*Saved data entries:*
——

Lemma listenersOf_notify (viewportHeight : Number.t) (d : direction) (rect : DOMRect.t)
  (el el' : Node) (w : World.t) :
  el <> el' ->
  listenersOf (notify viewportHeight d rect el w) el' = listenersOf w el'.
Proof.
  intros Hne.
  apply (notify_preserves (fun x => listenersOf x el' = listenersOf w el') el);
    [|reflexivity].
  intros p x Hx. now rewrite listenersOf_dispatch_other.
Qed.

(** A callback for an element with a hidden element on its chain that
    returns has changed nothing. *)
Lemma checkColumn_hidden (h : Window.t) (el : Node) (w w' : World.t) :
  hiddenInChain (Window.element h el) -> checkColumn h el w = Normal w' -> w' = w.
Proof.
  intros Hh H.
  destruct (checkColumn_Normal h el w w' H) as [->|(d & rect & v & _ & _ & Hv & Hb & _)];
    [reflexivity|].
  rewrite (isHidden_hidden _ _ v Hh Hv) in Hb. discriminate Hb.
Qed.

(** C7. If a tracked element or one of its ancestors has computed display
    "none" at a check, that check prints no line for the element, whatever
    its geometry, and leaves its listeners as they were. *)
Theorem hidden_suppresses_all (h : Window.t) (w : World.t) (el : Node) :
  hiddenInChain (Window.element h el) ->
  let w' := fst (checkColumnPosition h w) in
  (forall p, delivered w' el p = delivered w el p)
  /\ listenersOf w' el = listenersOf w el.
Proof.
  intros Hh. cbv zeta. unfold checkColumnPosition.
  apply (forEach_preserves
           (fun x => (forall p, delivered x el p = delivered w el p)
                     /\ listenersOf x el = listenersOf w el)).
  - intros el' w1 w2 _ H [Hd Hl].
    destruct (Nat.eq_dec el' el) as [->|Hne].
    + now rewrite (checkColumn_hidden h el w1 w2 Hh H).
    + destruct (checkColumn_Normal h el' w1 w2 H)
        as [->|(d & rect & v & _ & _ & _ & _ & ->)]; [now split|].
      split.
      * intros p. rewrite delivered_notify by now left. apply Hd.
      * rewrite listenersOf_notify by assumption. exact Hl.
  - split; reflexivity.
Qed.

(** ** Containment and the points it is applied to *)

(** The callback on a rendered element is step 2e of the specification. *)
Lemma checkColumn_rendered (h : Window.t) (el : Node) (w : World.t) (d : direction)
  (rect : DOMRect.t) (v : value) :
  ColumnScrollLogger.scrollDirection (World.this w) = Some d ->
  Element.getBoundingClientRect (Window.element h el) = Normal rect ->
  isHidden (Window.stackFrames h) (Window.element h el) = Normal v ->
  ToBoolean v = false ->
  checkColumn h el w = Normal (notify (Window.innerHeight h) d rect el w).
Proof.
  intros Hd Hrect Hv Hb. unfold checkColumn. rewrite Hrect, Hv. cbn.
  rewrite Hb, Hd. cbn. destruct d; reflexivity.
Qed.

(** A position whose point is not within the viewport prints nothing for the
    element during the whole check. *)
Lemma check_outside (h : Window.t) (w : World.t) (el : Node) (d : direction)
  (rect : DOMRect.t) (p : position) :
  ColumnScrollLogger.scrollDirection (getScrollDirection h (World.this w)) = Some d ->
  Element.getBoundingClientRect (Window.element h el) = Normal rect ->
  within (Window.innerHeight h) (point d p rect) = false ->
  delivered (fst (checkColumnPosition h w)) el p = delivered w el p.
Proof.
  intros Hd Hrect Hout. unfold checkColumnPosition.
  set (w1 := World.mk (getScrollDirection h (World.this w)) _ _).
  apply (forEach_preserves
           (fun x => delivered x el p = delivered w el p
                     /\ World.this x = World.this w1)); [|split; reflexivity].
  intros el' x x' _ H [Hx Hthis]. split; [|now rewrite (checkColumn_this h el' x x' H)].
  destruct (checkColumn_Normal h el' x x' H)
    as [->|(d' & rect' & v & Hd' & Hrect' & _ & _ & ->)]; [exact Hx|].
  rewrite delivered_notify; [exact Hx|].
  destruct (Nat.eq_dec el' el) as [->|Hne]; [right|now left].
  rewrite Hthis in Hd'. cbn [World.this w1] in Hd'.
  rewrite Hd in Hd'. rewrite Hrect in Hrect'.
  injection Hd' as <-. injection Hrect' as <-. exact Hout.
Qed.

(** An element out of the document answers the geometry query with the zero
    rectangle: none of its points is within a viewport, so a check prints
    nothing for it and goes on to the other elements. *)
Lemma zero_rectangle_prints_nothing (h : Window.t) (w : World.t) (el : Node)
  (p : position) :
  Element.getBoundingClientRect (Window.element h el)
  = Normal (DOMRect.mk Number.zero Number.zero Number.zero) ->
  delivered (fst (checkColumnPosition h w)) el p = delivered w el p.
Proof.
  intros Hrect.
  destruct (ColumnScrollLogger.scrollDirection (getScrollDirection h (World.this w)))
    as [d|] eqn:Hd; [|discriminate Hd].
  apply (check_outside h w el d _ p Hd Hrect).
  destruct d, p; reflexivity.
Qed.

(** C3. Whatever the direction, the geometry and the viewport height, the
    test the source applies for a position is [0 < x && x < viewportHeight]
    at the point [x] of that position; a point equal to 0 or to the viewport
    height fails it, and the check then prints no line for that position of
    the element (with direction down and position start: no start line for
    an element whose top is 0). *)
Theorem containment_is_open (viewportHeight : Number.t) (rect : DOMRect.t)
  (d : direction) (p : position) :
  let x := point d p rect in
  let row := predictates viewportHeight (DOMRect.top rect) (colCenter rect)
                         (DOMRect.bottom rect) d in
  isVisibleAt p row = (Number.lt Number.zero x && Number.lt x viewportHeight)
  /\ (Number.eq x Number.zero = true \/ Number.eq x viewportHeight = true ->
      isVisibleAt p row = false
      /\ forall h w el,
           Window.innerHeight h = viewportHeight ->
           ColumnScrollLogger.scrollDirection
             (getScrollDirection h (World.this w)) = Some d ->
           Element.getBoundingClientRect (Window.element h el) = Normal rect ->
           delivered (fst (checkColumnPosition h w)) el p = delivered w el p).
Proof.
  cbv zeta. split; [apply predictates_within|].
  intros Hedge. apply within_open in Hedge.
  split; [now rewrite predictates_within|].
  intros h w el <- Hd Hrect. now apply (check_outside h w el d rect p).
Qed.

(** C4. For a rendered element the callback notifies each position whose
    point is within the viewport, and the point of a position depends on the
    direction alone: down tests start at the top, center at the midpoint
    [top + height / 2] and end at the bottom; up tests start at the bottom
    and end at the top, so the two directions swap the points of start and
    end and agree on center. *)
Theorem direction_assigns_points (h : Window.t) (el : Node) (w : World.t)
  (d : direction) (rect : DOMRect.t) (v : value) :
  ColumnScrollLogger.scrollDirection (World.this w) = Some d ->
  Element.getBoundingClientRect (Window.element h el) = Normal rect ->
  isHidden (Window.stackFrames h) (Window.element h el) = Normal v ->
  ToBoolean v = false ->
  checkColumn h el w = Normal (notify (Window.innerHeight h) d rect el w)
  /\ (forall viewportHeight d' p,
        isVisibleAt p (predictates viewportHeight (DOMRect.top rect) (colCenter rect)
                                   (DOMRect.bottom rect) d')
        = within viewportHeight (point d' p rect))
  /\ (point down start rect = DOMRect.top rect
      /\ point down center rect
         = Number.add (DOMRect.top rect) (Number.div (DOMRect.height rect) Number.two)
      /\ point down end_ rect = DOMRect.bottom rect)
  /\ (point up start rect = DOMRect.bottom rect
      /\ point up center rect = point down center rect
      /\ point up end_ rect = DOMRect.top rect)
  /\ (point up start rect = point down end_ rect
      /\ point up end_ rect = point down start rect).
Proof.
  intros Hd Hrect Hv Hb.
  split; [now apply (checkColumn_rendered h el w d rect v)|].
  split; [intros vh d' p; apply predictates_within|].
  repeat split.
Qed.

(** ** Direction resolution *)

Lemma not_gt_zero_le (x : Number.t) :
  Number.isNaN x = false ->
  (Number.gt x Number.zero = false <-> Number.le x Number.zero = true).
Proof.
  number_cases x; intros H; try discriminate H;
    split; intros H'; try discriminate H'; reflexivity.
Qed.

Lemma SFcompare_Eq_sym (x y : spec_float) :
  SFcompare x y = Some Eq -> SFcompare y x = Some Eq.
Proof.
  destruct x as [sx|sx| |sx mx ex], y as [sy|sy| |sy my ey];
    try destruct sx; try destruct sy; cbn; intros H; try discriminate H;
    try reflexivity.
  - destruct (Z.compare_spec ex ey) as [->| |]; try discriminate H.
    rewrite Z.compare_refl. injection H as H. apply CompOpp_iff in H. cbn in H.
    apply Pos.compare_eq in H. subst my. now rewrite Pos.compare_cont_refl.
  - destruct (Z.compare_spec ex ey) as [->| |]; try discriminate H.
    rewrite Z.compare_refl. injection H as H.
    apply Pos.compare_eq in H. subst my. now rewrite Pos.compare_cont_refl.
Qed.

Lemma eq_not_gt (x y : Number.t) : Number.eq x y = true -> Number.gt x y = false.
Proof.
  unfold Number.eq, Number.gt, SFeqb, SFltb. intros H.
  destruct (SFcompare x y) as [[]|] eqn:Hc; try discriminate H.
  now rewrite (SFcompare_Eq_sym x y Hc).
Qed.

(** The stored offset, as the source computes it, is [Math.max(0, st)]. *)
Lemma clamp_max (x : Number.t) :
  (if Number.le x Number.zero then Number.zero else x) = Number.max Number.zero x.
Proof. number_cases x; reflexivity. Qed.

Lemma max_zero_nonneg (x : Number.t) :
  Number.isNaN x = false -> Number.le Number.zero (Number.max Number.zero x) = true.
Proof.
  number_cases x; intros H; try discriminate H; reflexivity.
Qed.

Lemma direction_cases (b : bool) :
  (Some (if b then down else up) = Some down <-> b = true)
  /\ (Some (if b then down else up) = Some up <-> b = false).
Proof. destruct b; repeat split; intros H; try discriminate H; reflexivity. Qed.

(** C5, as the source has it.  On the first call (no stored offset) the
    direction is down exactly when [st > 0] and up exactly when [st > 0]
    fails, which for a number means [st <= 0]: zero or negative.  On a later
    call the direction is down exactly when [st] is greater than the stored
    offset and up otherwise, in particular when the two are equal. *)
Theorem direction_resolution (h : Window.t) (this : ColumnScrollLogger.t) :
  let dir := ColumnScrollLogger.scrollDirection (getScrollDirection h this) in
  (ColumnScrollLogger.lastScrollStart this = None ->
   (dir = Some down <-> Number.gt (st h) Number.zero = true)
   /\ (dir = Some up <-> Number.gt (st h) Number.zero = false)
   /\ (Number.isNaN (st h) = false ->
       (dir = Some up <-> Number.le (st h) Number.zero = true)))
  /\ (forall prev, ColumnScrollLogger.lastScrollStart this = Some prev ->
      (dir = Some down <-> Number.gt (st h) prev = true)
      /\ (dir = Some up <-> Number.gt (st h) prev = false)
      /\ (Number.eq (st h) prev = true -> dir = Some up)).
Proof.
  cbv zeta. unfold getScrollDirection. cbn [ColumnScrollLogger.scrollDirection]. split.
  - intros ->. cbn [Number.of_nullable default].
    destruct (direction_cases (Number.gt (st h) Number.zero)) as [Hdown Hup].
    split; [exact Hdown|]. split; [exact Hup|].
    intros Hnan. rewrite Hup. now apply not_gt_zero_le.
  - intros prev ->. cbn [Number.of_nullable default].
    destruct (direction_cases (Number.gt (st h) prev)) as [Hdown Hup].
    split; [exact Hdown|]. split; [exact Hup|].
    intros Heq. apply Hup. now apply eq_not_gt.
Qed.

——

Using only the entries above, output the line with "(** ** Containment", the line with "(** An element", and all lines between them, exactly as they stand.

*Your response:*
(** ** Containment and the points it is applied to *)

(** The callback on a rendered element is step 2e of the specification. *)
Lemma checkColumn_rendered (h : Window.t) (el : Node) (w : World.t) (d : direction)
  (rect : DOMRect.t) (v : value) :
  ColumnScrollLogger.scrollDirection (World.this w) = Some d ->
  Element.getBoundingClientRect (Window.element h el) = Normal rect ->
  isHidden (Window.stackFrames h) (Window.element h el) = Normal v ->
  ToBoolean v = false ->
  checkColumn h el w = Normal (notify (Window.innerHeight h) d rect el w).
Proof.
  intros Hd Hrect Hv Hb. unfold checkColumn. rewrite Hrect, Hv. cbn.
  rewrite Hb, Hd. cbn. destruct d; reflexivity.
Qed.

(** A position whose point is not within the viewport prints nothing for the
    element during the whole check. *)
Lemma check_outside (h : Window.t) (w : World.t) (el : Node) (d : direction)
  (rect : DOMRect.t) (p : position) :
  ColumnScrollLogger.scrollDirection (getScrollDirection h (World.this w)) = Some d ->
  Element.getBoundingClientRect (Window.element h el) = Normal rect ->
  within (Window.innerHeight h) (point d p rect) = false ->
  delivered (fst (checkColumnPosition h w)) el p = delivered w el p.
Proof.
  intros Hd Hrect Hout. unfold checkColumnPosition.
  set (w1 := World.mk (getScrollDirection h (World.this w)) _ _).
  apply (forEach_preserves
           (fun x => delivered x el p = delivered w el p
                     /\ World.this x = World.this w1)); [|split; reflexivity].
  intros el' x x' _ H [Hx Hthis]. split; [|now rewrite (checkColumn_this h el' x x' H)].
  destruct (checkColumn_Normal h el' x x' H)
    as [->|(d' & rect' & v & Hd' & Hrect' & _ & _ & ->)]; [exact Hx|].
  rewrite delivered_notify; [exact Hx|].
  destruct (Nat.eq_dec el' el) as [->|Hne]; [right|now left].
  rewrite Hthis in Hd'. cbn [World.this w1] in Hd'.
  rewrite Hd in Hd'. rewrite Hrect in Hrect'.
  injection Hd' as <-. injection Hrect' as <-. exact Hout.
Qed.

(** An element out of the document answers the geometry query with the zero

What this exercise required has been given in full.